--- About this exercise ---
What is needed is an exact retyping of the records below, from the first line through the line that contains "assert (length frame".

========================

Lemma wp_response_from_pipe f frame s (Q : result Z (list byte) -> state -> Prop) :
  pipe_available s -> frame <> [] -> Z.of_nat (length frame) < PIPE_BUF ->
  (forall kern write_fd kern',
     k_write kern write_fd frame = (kern', Ok (Z.of_nat (length frame))) ->
     sends_frame (f write_fd) write_fd frame (with_kern kern s)) ->
  (forall s', Q (Ok frame) s') ->
  wp (response_from_pipe f) s Q.
Proof.
  intros (k0 & [r w] & Hpipe) Hne Hsize Hsends HQ. unfold response_from_pipe.
  apply wp_bind. unfold wp at 1, libc_pipe. rewrite Hpipe. apply pipe_opens in Hpipe as Hp0.
  destruct (pipe_writes _ _ _ _ Hp0 Hne Hsize) as (k1 & Hw & Hp1).
  destruct (Hsends _ _ _ Hw) as (s1 & Hf & _ & Hk1). simpl in Hk1. rewrite Hw in Hk1.
  apply wp_bind. eapply wp_run; [exact Hf|].
  destruct (pipe_close_write _ _ _ _ Hp1) as (k2 & Hcl & Hp2). simpl in Hk1.
  apply wp_bind. eapply wp_libc_close; [by rewrite Hk1|]. intros s2 Hm2 <-.
  apply wp_bind, wp_assert_eq; [done|]. apply wp_bind, wp_assert_eq; [done|].
  unfold reader_thread. apply wp_bind, wp_modify. apply wp_bind.
  eapply (wp_reader_loop _ _ w _ frame); [lia|unfold slot; lia|unfold slot; lia| |exact Hp2|].
  { eexists. exact (load_store _ (slot 15) (zeros 256)). }
  intros s3 Hp3. destruct (pipe_close_read _ _ _ _ _ Hp3) as (k3 & Hcl3).
  apply wp_bind. eapply wp_libc_close; [exact Hcl3|]. intros s4 _ _.
  apply wp_bind, wp_assert_eq; [done|]. apply wp_ret, HQ.
Qed.

Lemma responded_through_pipe (f : Z -> M Z) req r c status payload s
    (Q : result Z (list byte) -> state -> Prop) :
  let frame := response_frame (rq_request_id r) (rq_op_code r) status payload in
  (forall fd, f fd = respond fd req c) ->
  ~ may_refuse -> pipe_available s -> points_to rsi_request (st_mem s) req r ->
  safe_call (st_mem s) c -> is_answer (st_mem s) r c status payload ->
  18 + Z.of_nat (length payload) < PIPE_BUF -> (forall s', Q (Ok frame) s') ->
  wp (response_from_pipe f) s Q.
Proof.
  intros frame Hf Hmem Hpipe Hr Hc Hans Hlen.
  assert (length frame = (18 + length payload)%nat) as Hfl by apply length_response_frame.
  apply wp_response_from_pipe; [done|by destruct frame|lia|].
  intros kern fd kern' Hwr. rewrite Hf.
  by apply (respond_sends_frame fd req r c status payload (with_kern kern s) kern').
Qed.

(** C2: [response_from_pipe] terminates: given a responder that is called with an answer and
    a system that has a pipe to give, the helper of the repository's round-trip tests runs
    to its end (no assertion fails, the reader's loop ends within its fuel however the pipe
    cuts the frame) and returns exactly the frame of the answer. *)
Theorem response_from_pipe_returns req r c status payload s :
  ~ may_refuse -> pipe_available s -> points_to rsi_request (st_mem s) req r ->
  safe_call (st_mem s) c -> is_answer (st_mem s) r c status payload ->
  18 + Z.of_nat (length payload) < PIPE_BUF ->
  exists s', response_from_pipe (λ fd, respond fd req c) s =
    ORet (response_frame (rq_request_id r) (rq_op_code r) status payload) s'.
Proof.
  intros Hmem Hpipe Hr Hc Hans Hlen.
  apply wp_returns. by eapply responded_through_pipe.
Qed.

End pipe.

========================

--- Task output ---
Lemma wp_response_from_pipe f frame s (Q : result Z (list byte) -> state -> Prop) :
  pipe_available s -> frame <> [] -> Z.of_nat (length frame) < PIPE_BUF ->
  (forall kern write_fd kern',
     k_write kern write_fd frame = (kern', Ok (Z.of_nat (length frame))) ->
     sends_frame (f write_fd) write_fd frame (with_kern kern s)) ->
  (forall s', Q (Ok frame) s') ->
  wp (response_from_pipe f) s Q.
Proof.
  intros (k0 & [r w] & Hpipe) Hne Hsize Hsends HQ. unfold response_from_pipe.
  apply wp_bind. unfold wp at 1, libc_pipe. rewrite Hpipe. apply pipe_opens in Hpipe as Hp0.
  destruct (pipe_writes _ _ _ _ Hp0 Hne Hsize) as (k1 & Hw & Hp1).
  destruct (Hsends _ _ _ Hw) as (s1 & Hf & _ & Hk1). simpl in Hk1. rewrite Hw in Hk1.
  apply wp_bind. eapply wp_run; [exact Hf|].
  destruct (pipe_close_write _ _ _ _ Hp1) as (k2 & Hcl & Hp2). simpl in Hk1.
  apply wp_bind. eapply wp_libc_close; [by rewrite Hk1|]. intros s2 Hm2 <-.
  apply wp_bind, wp_assert_eq; [done|]. apply wp_bind, wp_assert_eq; [done|].
  unfold reader_thread. apply wp_bind, wp_modify. apply wp_bind.
  eapply (wp_reader_loop _ _ w _ frame); [lia|unfold slot; lia|unfold slot; lia| |exact Hp2|].
  { eexists. exact (load_store _ (slot 15) (zeros 256)). }
  intros s3 Hp3. destruct (pipe_close_read _ _ _ _ _ Hp3) as (k3 & Hcl3).
  apply wp_bind. eapply wp_libc_close; [exact Hcl3|]. intros s4 _ _.
  apply wp_bind, wp_assert_eq; [done|]. apply wp_ret, HQ.
Qed.

Lemma responded_through_pipe (f : Z -> M Z) req r c status payload s
    (Q : result Z (list byte) -> state -> Prop) :
  let frame := response_frame (rq_request_id r) (rq_op_code r) status payload in
  (forall fd, f fd = respond fd req c) ->
  ~ may_refuse -> pipe_available s -> points_to rsi_request (st_mem s) req r ->
  safe_call (st_mem s) c -> is_answer (st_mem s) r c status payload ->
  18 + Z.of_nat (length payload) < PIPE_BUF -> (forall s', Q (Ok frame) s') ->
  wp (response_from_pipe f) s Q.
Proof.
  intros frame Hf Hmem Hpipe Hr Hc Hans Hlen.
  assert (length frame = (18 + length payload)%nat) as Hfl by apply length_response_frame.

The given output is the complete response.